■ What is required
Where the records below show a line containing "The tables of", start copying; end with the line containing "Class CodecLaws (K", and copy it too.
(Dataset excerpts Opens)
(* ===== verification/Database.v ===== *)
(** * The database (migrations/*.sql, crates/audiodown-storage/src/lib.rs)

    The tables of the migrations with their keys, checks and foreign keys, and
    the discipline of a SQLite connection: a statement sees and changes the
    tables or fails, and a transaction takes effect as a whole or not at all.
    Any statement may also fail for reasons outside the program (a full disk, a
    busy timeout); the store carries a schedule of such faults, and an exhausted
    schedule means no more faults.  Statement texts are translated one by one
    where the repositories use them. *)

From S2P Require Import Prelude Text Domain CredentialContract Stateful.

(** ** Column encodings: the uuid, chrono and serde_json crates *)

Class Codec := {
  uuid_to_string : Uuid → string;
  uuid_parse_str : string → option Uuid;
  to_rfc3339 : time → string;
  parse_from_rfc3339 : string → option time;
  (** [serde_json::Value] *)
  Json : Type;
  json_to_string : Json → option string;
  json_from_str : string → option Json;
  (** [value.get(key)], and [from_value] at the types of the manifest *)
  json_get : Json → string → option Json;
  declarations_from_value : Json → option CredentialDeclarations;
  manifest_from_value : Json → option PluginManifest;
}.

(** RFC 3339 has years of four digits: chrono writes other years with a sign and
    refuses them when it parses. *)
Definition rfc3339_time (t : time) : Prop :=
  -62167219200 * 10 ^ 9 ≤ t < 253402300800 * 10 ^ 9.
Definition uuid_value (u : Uuid) : Prop := 0 ≤ u < 2 ^ 128.

Class CodecLaws (K : Codec) : Prop := {
  uuid_roundtrip u : uuid_value u → uuid_parse_str (uuid_to_string u) = Some u;
  rfc3339_roundtrip t : rfc3339_time t → parse_from_rfc3339 (to_rfc3339 t) = Some t;
  rfc3339_years t : is_Some (parse_from_rfc3339 (to_rfc3339 t)) → rfc3339_time t;
  json_roundtrip v s : json_to_string v = Some s → json_from_str s = Some v;
}.

(** ** Tables *)

Record PluginRow := mkPluginRow {
  plugin_row_plugin_type : string;
  plugin_row_platform_id : string;
  plugin_row_name : string;
  plugin_row_version : string;
  plugin_row_protocol_version : string;
  plugin_row_source_kind : string;
  plugin_row_source_ref : string;
  plugin_row_commit_sha : option string;
  plugin_row_repository_id : option string;
  plugin_row_manifest_json : string;
  plugin_row_manifest_hash : string;
  plugin_row_source_hash : option string;
  plugin_row_image_id : option string;
  plugin_row_status : string;
  plugin_row_run_mode : string;
  plugin_row_priority : Z;
  plugin_row_enabled : bool;
  plugin_row_last_error : option string;
  plugin_row_install_operation_id : option string;
  plugin_row_last_used_at : option string;
  plugin_row_installed_at : string;
  plugin_row_updated_at : string;
  plugin_row_search_enabled : bool;
  plugin_row_discover_enabled : bool;
}.

Record DefaultRow := mkDefaultRow {
  default_row_plugin_id : string;
  default_row_updated_at : string;
}.

Record RiskGrantRow := mkRiskGrantRow {
  risk_row_repository_id : string;
  risk_row_plugin_id : string;
  risk_row_commit_sha : string;
  risk_row_risk_kind : string;
  risk_row_reason : string;
  risk_row_granted_at : string;
}.

Record CredentialRow := mkCredentialRow {
  credential_row_kind : string;
  credential_row_platform_id : string;
  credential_row_scope : string;
  credential_row_source_plugin_id : option string;
  credential_row_algorithm_version : Z;
  credential_row_key_version : Z;
  credential_row_nonce : list byte;
  credential_row_ciphertext : list byte;
  credential_row_status : string;
  credential_row_account_id_hint : option string;
  credential_row_display_name : option string;
  credential_row_safe_error_summary : option string;
  credential_row_expires_at : option string;
  credential_row_status_checked_at : option string;
  credential_row_record_revision : Z;
  credential_row_created_at : string;
  credential_row_updated_at : string;
}.

Record GrantRow := mkGrantRow {
  grant_row_plugin_id : string;
  grant_row_manifest_hash : string;
  grant_row_credential_id : string;
  grant_row_scope : string;
  grant_row_credential_origins_hash : list byte;
  grant_row_created_at : string;
  grant_row_revoked_at : option string;
}.

Record LogRow := mkLogRow {
  log_row_timestamp : string;
  log_row_level : string;
  log_row_component : string;
  log_row_message : string;
  log_row_plugin_id : option string;
  log_row_plugin_version : option string;
  log_row_platform_id : option string;
  log_row_request_id : option string;
  log_row_task_id : option string;
  log_row_container_id : option string;
  log_row_error_code : option string;
  log_row_context_json : string;
}.

(** A table is a map from its primary key; the log keeps its insertion order. *)
Record Db := mkDb {
  db_plugins : gmap string PluginRow;
  db_defaults : gmap string DefaultRow;
  db_risk_grants : gmap string RiskGrantRow;
  db_credentials : gmap string CredentialRow;
  (** (credential_id, origin) *)
  db_target_origins : gset (string * string);
  db_grants : gmap string GrantRow;
  (** (grant_id, origin), with the credential *)
  db_grant_origins : gmap (string * string) string;
  db_logs : list (string * LogRow);
}.

Definition db_empty : Db := mkDb ∅ ∅ ∅ ∅ ∅ ∅ ∅ [].

Definition set_plugins (f : gmap string PluginRow → gmap string PluginRow) (db : Db) : Db :=
  mkDb (f (db_plugins db)) (db_defaults db) (db_risk_grants db) (db_credentials db)
    (db_target_origins db) (db_grants db) (db_grant_origins db) (db_logs db).
Definition set_defaults (f : gmap string DefaultRow → gmap string DefaultRow) (db : Db) : Db :=
  mkDb (db_plugins db) (f (db_defaults db)) (db_risk_grants db) (db_credentials db)
    (db_target_origins db) (db_grants db) (db_grant_origins db) (db_logs db).
Definition set_risk_grants (f : gmap string RiskGrantRow → gmap string RiskGrantRow) (db : Db) :
    Db :=
  mkDb (db_plugins db) (db_defaults db) (f (db_risk_grants db)) (db_credentials db)
    (db_target_origins db) (db_grants db) (db_grant_origins db) (db_logs db).
Definition set_credentials (f : gmap string CredentialRow → gmap string CredentialRow) (db : Db) :
    Db :=
  mkDb (db_plugins db) (db_defaults db) (db_risk_grants db) (f (db_credentials db))
    (db_target_origins db) (db_grants db) (db_grant_origins db) (db_logs db).
Definition set_target_origins (f : gset (string * string) → gset (string * string)) (db : Db) :
    Db :=
  mkDb (db_plugins db) (db_defaults db) (db_risk_grants db) (db_credentials db)
    (f (db_target_origins db)) (db_grants db) (db_grant_origins db) (db_logs db).
Definition set_grants (f : gmap string GrantRow → gmap string GrantRow) (db : Db) : Db :=
  mkDb (db_plugins db) (db_defaults db) (db_risk_grants db) (db_credentials db)
    (db_target_origins db) (f (db_grants db)) (db_grant_origins db) (db_logs db).
Definition set_grant_origins
    (f : gmap (string * string) string → gmap (string * string) string) (db : Db) : Db :=
  mkDb (db_plugins db) (db_defaults db) (db_risk_grants db) (db_credentials db)
    (db_target_origins db) (db_grants db) (f (db_grant_origins db)) (db_logs db).
Definition set_logs (f : list (string * LogRow) → list (string * LogRow)) (db : Db) : Db :=
  mkDb (db_plugins db) (db_defaults db) (db_risk_grants db) (db_credentials db)
    (db_target_origins db) (db_grants db) (db_grant_origins db) (f (db_logs db)).

(** ** Checks, keys and foreign keys *)

Definition between (lo hi v : Z) : bool := (lo <=? v) && (v <=? hi).

(** [length(text)] of SQLite counts characters: the bytes that do not continue
    a UTF-8 sequence, up to the first NUL. *)
Fixpoint text_chars (l : list ascii) : Z :=
  match l with
  | [] => 0
  | c :: l =>
      if eqb c "000"%char then 0
      else (if in_range 0x80 0xBF c then 0 else 1) + text_chars l
  end.
Definition text_length (s : string) : Z := text_chars (bytes s).

(** The CHECK constraints of [credentials]. *)
Definition credential_checks (row : CredentialRow) : bool :=
  list_contains ["cookie"; "token"] (credential_row_kind row)
  && between 1 65535 (credential_row_algorithm_version row)
  && between 1 4294967295 (credential_row_key_version row)
  && (zlen (credential_row_nonce row) =? 12)
  && between 16 65552 (zlen (credential_row_ciphertext row))
  && list_contains ["active"; "expired"; "revoked"; "error"] (credential_row_status row)
  && is_none_or (λ s, between 1 256 (text_length s)) (credential_row_account_id_hint row)
  && is_none_or (λ s, between 1 256 (text_length s)) (credential_row_display_name row)
  && is_none_or (λ s, between 1 512 (text_length s)) (credential_row_safe_error_summary row)
  && (0 <? credential_row_record_revision row).
(** [UPDATE plugins SET ... WHERE plugin_id = ? AND ...] *)
Definition sql_update_plugin (id : string) (p : PluginRow → bool) (f : PluginRow → PluginRow)
    (db : Db) : result SqlError (Z * Db) :=
  match db_plugins db !! id with
  | Some row => if p row then Ok (1, set_plugins <[id := f row]> db) else Ok (0, db)
  | None => Ok (0, db)
  end.

(** The assignments of the UPDATE statements. *)
Record PluginAssignments := mkPluginAssignments {
  assign_repository_id : option (option string);
  assign_source_hash : option (option string);
  assign_image_id : option (option string);
  assign_status : option string;
  assign_run_mode : option string;
  assign_priority : option Z;
  assign_enabled : option bool;
  assign_install_operation_id : option (option string);
  assign_last_used_at : option (option string);
  assign_search_enabled : option bool;
  assign_discover_enabled : option bool;
}.
Definition no_assignments : PluginAssignments :=
  mkPluginAssignments None None None None None None None None None None None.

(** Every UPDATE also sets [updated_at]. *)
Definition assign (a : PluginAssignments) (updated_at : string) (row : PluginRow) : PluginRow := {|
  plugin_row_plugin_type := plugin_row_plugin_type row;
  plugin_row_platform_id := plugin_row_platform_id row;
  plugin_row_name := plugin_row_name row;
  plugin_row_version := plugin_row_version row;
  plugin_row_protocol_version := plugin_row_protocol_version row;
  plugin_row_source_kind := plugin_row_source_kind row;
  plugin_row_source_ref := plugin_row_source_ref row;
  plugin_row_commit_sha := plugin_row_commit_sha row;
  plugin_row_repository_id := default (plugin_row_repository_id row) (assign_repository_id a);
  plugin_row_manifest_json := plugin_row_manifest_json row;
  plugin_row_manifest_hash := plugin_row_manifest_hash row;
  plugin_row_source_hash := default (plugin_row_source_hash row) (assign_source_hash a);
  plugin_row_image_id := default (plugin_row_image_id row) (assign_image_id a);
  plugin_row_status := default (plugin_row_status row) (assign_status a);
  plugin_row_run_mode := default (plugin_row_run_mode row) (assign_run_mode a);
  plugin_row_priority := default (plugin_row_priority row) (assign_priority a);
  plugin_row_enabled := default (plugin_row_enabled row) (assign_enabled a);
  plugin_row_last_error := plugin_row_last_error row;
  plugin_row_install_operation_id :=
    default (plugin_row_install_operation_id row) (assign_install_operation_id a);
  plugin_row_last_used_at := default (plugin_row_last_used_at row) (assign_last_used_at a);
  plugin_row_installed_at := plugin_row_installed_at row;
  plugin_row_updated_at := updated_at;
  plugin_row_search_enabled := default (plugin_row_search_enabled row) (assign_search_enabled a);
  plugin_row_discover_enabled :=
    default (plugin_row_discover_enabled row) (assign_discover_enabled a);
|}.

Definition update_plugin (plugin_id : PluginId) (p : PluginRow → bool) (a : PluginAssignments)
    (now : time) : act Store StorageError Z :=
  execute_sql (sql_update_plugin (PluginId_as_str plugin_id) p (assign a (to_rfc3339 now))).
(Dataset excerpts Closes)
■ Solution to this problem
    The tables of the migrations with their keys, checks and foreign keys, and
    the discipline of a SQLite connection: a statement sees and changes the
    tables or fails, and a transaction takes effect as a whole or not at all.
    Any statement may also fail for reasons outside the program (a full disk, a
    busy timeout); the store carries a schedule of such faults, and an exhausted
    schedule means no more faults.  Statement texts are translated one by one
    where the repositories use them. *)

From S2P Require Import Prelude Text Domain CredentialContract Stateful.

(** ** Column encodings: the uuid, chrono and serde_json crates *)

Class Codec := {
  uuid_to_string : Uuid → string;
  uuid_parse_str : string → option Uuid;
  to_rfc3339 : time → string;
  parse_from_rfc3339 : string → option time;
  (** [serde_json::Value] *)
  Json : Type;
  json_to_string : Json → option string;
  json_from_str : string → option Json;
  (** [value.get(key)], and [from_value] at the types of the manifest *)
  json_get : Json → string → option Json;
  declarations_from_value : Json → option CredentialDeclarations;
  manifest_from_value : Json → option PluginManifest;
}.

(** RFC 3339 has years of four digits: chrono writes other years with a sign and
    refuses them when it parses. *)
Definition rfc3339_time (t : time) : Prop :=
  -62167219200 * 10 ^ 9 ≤ t < 253402300800 * 10 ^ 9.
Definition uuid_value (u : Uuid) : Prop := 0 ≤ u < 2 ^ 128.

Class CodecLaws (K : Codec) : Prop := {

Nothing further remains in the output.